New Security Efforts by OTT Providers Continue Despite Wiretap Concerns

March 15, 2016
By: Paula Bernier

Popular online entities like Facebook (News - Alert), Google and Snapchat continue to advance the security they deliver around their services and capabilities, and while that’s typically good news for their customers, it may be a mixed blessing overall.

The discussion about the challenges this kind of thing presents to law enforcement officials resurfaced recently when the FBI recently began pushing Apple to unlock its iPhones to help it access information on the San Bernardino shooter’s iPhone (News - Alert). Apple, as you probably know by now, refused.

WhatsApp, the instant messaging service that Facebook purchased for $19 billion back in February of 2014, now has encryption that makes it impossible for government entities to eavesdrop on these IM communications. As The New York Times reported in a March 12 article, the Justice Department has been working to figure out what to do next in a criminal investigation for which it got approval for a wiretap from a federal judge, but for which investigators couldn’t do that wiretap due to the WhatsApp encryption.

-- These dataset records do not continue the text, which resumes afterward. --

(* ===== verification/CompositeRun.v ===== *)
(** * USB gadget: the composite framework as a state machine

    The entry points the controller calls, as a step relation on the device
    and its call trace, and what holds in every state it can reach; the
    activation counter; the delayed status stage. *)

From Stdlib Require Import ZArith.
From stdpp Require Import base list gmap relations strings.
From S2P Require Import Prelude EpAutoconf.
From S2P Require Import UsbString UsbConfig Composite CompositeSpec CompositeCtl CompositeCtlSpec.

Abbreviation gstate := (usb_composite_dev * tworld)%type.

Inductive gstep (VBUS_DRAW : Z) (drv : usb_composite_driver) : gstate -> gstate -> Prop :=
| step_setup ctrl v s s' :
    0 <= wLength ctrl -> composite_setup VBUS_DRAW drv ctrl s = Some (v, s') ->
    gstep VBUS_DRAW drv s s'
| step_disconnect has s s' :
    composite_disconnect has s = Some (tt, s') -> gstep VBUS_DRAW drv s s'
| step_suspend has s s' :
    composite_suspend has s = Some (tt, s') -> gstep VBUS_DRAW drv s s'
| step_resume has s s' :
    composite_resume VBUS_DRAW has s = Some (tt, s') -> gstep VBUS_DRAW drv s s'
| step_continue s s' :
    usb_composite_setup_continue s = Some (tt, s') -> gstep VBUS_DRAW drv s s'.

(** A handler that comes to an end and keeps the device and the functions'
    contract. *)
Definition keeps {A} (m : FM gstate A) (s : gstate) : Prop :=
  exists a d' cs, m s = Some (a, (d', ext (snd s) cs)) /\ cdev_ok d'.

(** ** The entry points without data *)
Definition tells (p : usb_function -> bool) (k : Z -> call) (fs : list usb_function) : list call :=
  f ← fs; if p f then [k (f_id f)] else [].

Lemma for_each_tell (p : usb_function -> bool) (k : Z -> call) fs (d : usb_composite_dev) (w : tworld) :
  for_each fs (fun f => if p f then world (tell (k (f_id f))) else fret tt) (d, w) =
    Some (tt, (d, ext w (tells p k fs))).
Proof.
  revert w. induction fs as [|f fs IH]; intros w; [by cbn; rewrite ext_nil|].
  cbn [for_each]. unfold tells. rewrite bind_cons. unfold fbind at 1.
  destruct (p f); cbn [world tell fret]; rewrite IH; [by rewrite ext_ext|done].
Qed.

Lemma disconnect_run has d w :
  composite_disconnect has (d, w) =
    Some (tt, (after_takedown d, ext w (takedown d ++ if has : bool then [CDrvDisconnect] else []))).
Proof.
  unfold composite_disconnect. unfold fbind at 1. cbn [cdev fst]. unfold fbind at 1.
  rewrite (proj1 (takedown_run d w)). destruct has; cbn; rewrite ?ext_ext, ?app_nil_r; done.
Qed.

Definition suspend_calls (d : usb_composite_dev) : list call :=
  match config d with Some c => tells has_suspend CSuspend (functions c) | None => [] end.
Definition resume_calls (VBUS_DRAW : Z) (d : usb_composite_dev) : list call :=
  match config d with
  | Some c => tells has_resume CResume (functions c) ++ [CVbusDraw (config_power VBUS_DRAW c)]
  | None => []
  end.

Lemma suspend_run has d w :
  composite_suspend has (d, w) =
    Some (tt, (set_suspended 1 d,
      ext w (suspend_calls d ++ (if has : bool then [CDrvSuspend] else []) ++ [CVbusDraw 2]))).
Proof.
  unfold composite_suspend, suspend_calls. unfold fbind at 1. cbn [cdev fst]. unfold fbind at 1.
  destruct (config d) as [c|].
  - cbn [f_suspend trace_ops]. rewrite (for_each_tell has_suspend CSuspend).
    destruct has; cbn; by rewrite !ext_ext, <- ?app_assoc.
  - destruct has; cbn; by rewrite ?ext_ext.
Qed.

Lemma resume_run VBUS_DRAW has d w :
  composite_resume VBUS_DRAW has (d, w) =
    Some (tt, (set_suspended 0 d,
      ext w ((if has : bool then [CDrvResume] else []) ++ resume_calls VBUS_DRAW d))).
Proof.
  unfold composite_resume, resume_calls. unfold fbind at 1.
  assert ((if has then world d_resume else fret tt) (d, w) =
    Some (tt, (d, ext w (if has then [CDrvResume] else [])))) as ->
    by (destruct has; cbn; by rewrite ?ext_nil).
  set (w1 := ext w (if has then [CDrvResume] else [])). unfold fbind at 1. cbn [cdev fst].
  destruct (config d) as [c|].
  - unfold fbind at 1. unfold fbind at 1. cbn [f_resume trace_ops].
    rewrite (for_each_tell has_resume CResume). cbn. unfold w1. by rewrite !ext_ext, <- ?app_assoc.
  - cbn. unfold w1. by rewrite app_nil_r.
Qed.

Definition status_request (d : usb_composite_dev) : usb_request :=
  mkReq (r_buf (req d)) 0 (r_zero (req d)).

Lemma continue_run d w :
  usb_composite_setup_continue (d, w) =
    Some (tt,
      if delayed_status d =? 0 then (d, w)
      else
        let d1 := set_delayed (int_dec (delayed_status d)) d in
        if delayed_status d =? 1 then
          (set_req (status_request d) d1, ext w [CQueue (status_request d)])
        else (d1, w)).
Proof.
  unfold usb_composite_setup_continue. unfold fbind at 1. cbn [cdev fst].
  destruct (Z.eqb_spec (delayed_status d) 0) as [|Hn]; [done|].
  unfold fbind at 1. cbn [upd_cdev fmodify]. unfold fbind at 1. cbn [cdev fst delayed_status set_delayed].
  destruct (Z.eqb_spec (delayed_status d) 1) as [E|E].
  - rewrite E. cbn. done.
  - rewrite (proj2 (Z.eqb_neq (int_dec (delayed_status d)) 0)); [done|]. unfold int_dec. case_if; bool_to_prop; lia.
Qed.

Lemma cdev_ok_takedown d : cdev_ok d -> cdev_ok (after_takedown d).
Proof.
  intros Hd. unfold after_takedown. destruct (config d) as [c|] eqn:Hc; [|done].
  eapply cdev_ok_keep; [exact Hd|done|done|apply Hd|]. by intros.
Qed.

Lemma cdev_ok_same d d' :
  cdev_ok d -> gadget d' = gadget d -> configs d' = configs d -> config d' = config d ->
  r_buf (req d') = r_buf (req d) -> cdev_ok d'.
Proof.
  intros Hd Hg Hcs Hc Hb. eapply cdev_ok_keep; [exact Hd|done|done|rewrite Hb; apply Hd|].
  intros c. rewrite Hc. by left.
Qed.

Lemma quiet_keeps d w :
  cdev_ok d ->
  (forall has, keeps (composite_disconnect has) (d, w)) /\
  (forall has, keeps (composite_suspend has) (d, w)) /\
  (forall VBUS_DRAW has, keeps (composite_resume VBUS_DRAW has) (d, w)) /\
  keeps usb_composite_setup_continue (d, w).
Proof.
  intros Hd. unfold keeps. cbn [snd]. split_and!.
  - intros has. rewrite disconnect_run. do 3 eexists. split; [reflexivity|]. by apply cdev_ok_takedown.
  - intros has. rewrite suspend_run. do 3 eexists. split; [reflexivity|].
    by eapply (cdev_ok_same d).
  - intros V has. rewrite resume_run. do 3 eexists. split; [reflexivity|]. by eapply (cdev_ok_same d).
  - rewrite continue_run. destruct (_ =? 0).
    + exists tt, d, []. by rewrite ext_nil.
    + cbv zeta. destruct (_ =? 1).
      * do 3 eexists. split; [reflexivity|]. by eapply (cdev_ok_same d).
      * do 3 eexists. split; [rewrite <- (ext_nil w) at 1; reflexivity|]. by eapply (cdev_ok_same d).
Qed.

(** ** Requests to an endpoint of an unconfigured device *)
Lemma endpoint_delegates VBUS_DRAW drv ctrl d (w : tworld) :
  Z.land (bRequestType ctrl) USB_RECIP_MASK = USB_RECIP_ENDPOINT ->
  composite_setup VBUS_DRAW drv ctrl (d, w) =
    delegate ctrl (Z.land (wIndex ctrl) 0xff) (set_req (mkReq (r_buf (req d)) 0 false) d, w).
Proof.
  intros Hr. unfold composite_setup. unfold fbind at 1. cbn [upd_cdev fmodify].
  assert (forall t, t = USB_DIR_IN \/ t = 0 \/ t = USB_RECIP_INTERFACE \/
    t = Z.lor USB_DIR_IN USB_RECIP_INTERFACE -> (bRequestType ctrl =? t) = false) as Ht.
  { intros t Ht. apply Z.eqb_neq. intros E. rewrite E in Hr.
    by destruct Ht as [->|[->|[->| ->]]]; vm_compute in Hr. }
  rewrite !Ht by tauto. by rewrite !andb_false_r.
Qed.

Lemma endpoint_request_delegated VBUS_DRAW drv ctrl d (w : tworld) :
  Z.land (bRequestType ctrl) USB_RECIP_MASK = USB_RECIP_ENDPOINT -> config d = None ->
  composite_setup VBUS_DRAW drv ctrl (d, w) = None.
Proof.
  intros Hr Hc. rewrite endpoint_delegates by done. unfold delegate, fbind. cbn [cdev fst].
  rewrite Hr. cbn [config set_req]. by rewrite Hc.
Qed.

Lemma step_ok VBUS_DRAW drv d w d' w' :
  driver_ok drv -> cdev_ok d /\ alt_contract w ->
  gstep VBUS_DRAW drv (d, w) (d', w') -> cdev_ok d' /\ alt_contract w'.
Proof.
  intros Hdrv [Hd Ha] H.
  assert (exists a d1 cs, (d', w') = snd (a : Z, (d1, ext w cs)) /\ cdev_ok d1) as (a & d1 & cs & E & Hd1);
    [|by injection E as -> ->].
  destruct (quiet_keeps d w Hd) as (Q1 & Q2 & Q3 & Q4).
  inversion H as [ctrl v s s' Hw Hs|has s s' Hs|has s s' Hs|has s s' Hs|s s' Hs]; subst.
  - destruct (decide (Z.land (bRequestType ctrl) USB_RECIP_MASK = USB_RECIP_ENDPOINT)) as [Hr|Hr];
      [destruct (config d) eqn:Hc; [|by rewrite endpoint_request_delegated in Hs]|];
    (destruct (setup_run VBUS_DRAW drv ctrl d w Hd Hdrv Ha Hw) as (r & d1 & cs & E & Hok & _);
      [by rewrite ?Hc|]); rewrite E in Hs; injection Hs as _ <- <-; by exists r, d1, cs.
  - destruct (Q1 has) as (x & d1 & cs & E & Hok). rewrite E in Hs. injection Hs as _ <- <-. by exists 0, d1, cs.
  - destruct (Q2 has) as (x & d1 & cs & E & Hok). rewrite E in Hs. injection Hs as _ <- <-. by exists 0, d1, cs.
  - destruct (Q3 VBUS_DRAW has) as (x & d1 & cs & E & Hok). rewrite E in Hs. injection Hs as _ <- <-. by exists 0, d1, cs.
  - destruct Q4 as (x & d1 & cs & E & Hok). rewrite E in Hs. injection Hs as _ <- <-. by exists 0, d1, cs.
Qed.

Lemma reachable_ok VBUS_DRAW drv s s' :
  driver_ok drv -> rtc (gstep VBUS_DRAW drv) s s' ->
  cdev_ok (fst s) /\ alt_contract (snd s) -> cdev_ok (fst s') /\ alt_contract (snd s').
Proof.
  intros Hdrv H. induction H as [|[d w] [d1 w1] s3 Hs _ IH]; [done|]. intros Hok. apply IH.
  by eapply step_ok.
Qed.

Lemma find_config_value number l c : find_config number l = Some c -> bConfigurationValue c = number.
Proof.
  unfold find_config. intros H. destruct (list_find _ l) as [[i x]|] eqn:E; [|done].
  injection H as <-. by apply list_find_Some in E as (_ & Hv & _).
Qed.

Lemma selected_value VBUS_DRAW d w number r d' cs :
  0 <= number < 256 -> select_outcome VBUS_DRAW d w number r d' cs ->
  match config d' with Some c => u8 (bConfigurationValue c) | None => 0 end =
    if 0 <=? r then number else 0.
Proof.
  intros Hn [_ H]. unfold configure_outcome in H. destruct (Z.eqb_spec number 0) as [->|H0].
  { destruct H as (-> & _). by case_if. }
  destruct (find_config number (configs d)) as [c|] eqn:Hf; [destruct (refusal _) as [[k e]|] eqn:E|].
  - destruct H as (-> & -> & _). by rewrite (proj2 (Z.leb_gt _ _)) by by eapply refusal_neg.
  - destruct H as (-> & -> & _). rewrite (find_config_value _ _ _ Hf), u8_small by lia.
    rewrite (proj2 (Z.leb_le _ _)); [done|]. by apply done_value_nonneg, refusal_none_last.
  - destruct H as (-> & _ & -> & _). rewrite done_value_neg by (unfold EINVAL; lia). done.
Qed.

(** C1: take a gadget driver whose texts end in NUL and whose string tables
    are well-formed, a device whose request buffer has its 1024 bytes and whose
    configurations and functions have usable descriptors, and function
    drivers whose [set_alt] answers zero, an error or the delayed status, but
    which otherwise answer anything.  In every state the device can reach - by
    control requests, disconnects, suspends, resumes and completed delayed
    statuses - a control request to an endpoint while no configuration is
    active dereferences a null pointer; every other control request is
    handled to its end without touching memory outside its buffers, with at
    most one data or status stage, of a length that neither exceeds what the
    host asked for nor the request buffer, and that is marked to end in a
    short packet exactly when it is shorter than asked.  The other entry
    points never fail. *)
Theorem setup_always_answered VBUS_DRAW drv d w d' w' ctrl :
  driver_ok drv -> cdev_ok d -> alt_contract w ->
  rtc (gstep VBUS_DRAW drv) (d, w) (d', w') -> 0 <= wLength ctrl ->
  (if bool_decide (Z.land (bRequestType ctrl) USB_RECIP_MASK = USB_RECIP_ENDPOINT /\ config d' = None)
   then composite_setup VBUS_DRAW drv ctrl (d', w') = None
   else exists v d'' cs, composite_setup VBUS_DRAW drv ctrl (d', w') = Some (v, (d'', ext w' cs)) /\
     one_stage ctrl cs) /\
  (forall has, is_Some (composite_disconnect has (d', w'))) /\
  (forall has, is_Some (composite_suspend has (d', w'))) /\
  (forall has, is_Some (composite_resume VBUS_DRAW has (d', w'))) /\
  is_Some (usb_composite_setup_continue (d', w')).
Proof.
  intros Hdrv Hd Ha Hr Hw.
  destruct (reachable_ok VBUS_DRAW drv (d, w) (d', w') Hdrv Hr (conj Hd Ha)) as [Hd' Ha'].
  cbn [fst snd] in *. split.
  { case_bool_decide as He; [destruct He; by apply endpoint_request_delegated|].
    destruct (setup_run VBUS_DRAW drv ctrl d' w' Hd' Hdrv Ha' Hw) as (v & d'' & cs & E & _ & Hs);
      [tauto|by exists v, d'', cs]. }
  destruct (quiet_keeps d' w' Hd') as (Q1 & Q2 & Q3 & Q4).
  split_and!; [intros has; destruct (Q1 has) as (? & ? & ? & -> & _)|
    intros has; destruct (Q2 has) as (? & ? & ? & -> & _)|
    intros has; destruct (Q3 VBUS_DRAW has) as (? & ? & ? & -> & _)|
    destruct Q4 as (? & ? & ? & -> & _)]; by eexists.
Qed.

An Electronic Frontier Foundation blog posted earlier this week by Nate Cardozo said: “according to the New York Times, the government has obtained a wiretap order, authorizing real time acquisition of the WhatsApp messages (probably text chats rather than voice calls, but that’s unclear at this stage) in an ongoing criminal investigation. WhatsApp is, of course, unable to provide decrypted text in response to the wiretap order, just as it was unable to comply with a similar order by a Brazilian court earlier this month. The whole point of end-to-end encryption is that no one but the intended recipient of a message is able to decipher it…. For now however, we applaud WhatsApp (and Facebook) for standing strong in the face of orders, whether Brazilian or American, to do the impossible or to compromise our security for the sake of enabling click-of-the-mouse surveillance.”

Meanwhile, a CNET article by Lance Whitney posted today notes that Google (News - Alert) is investigating whether the encryption it uses for emails today can be applies to other products, and notes a report by The Guardian that Snapchat is working to introduce a more secure messaging system.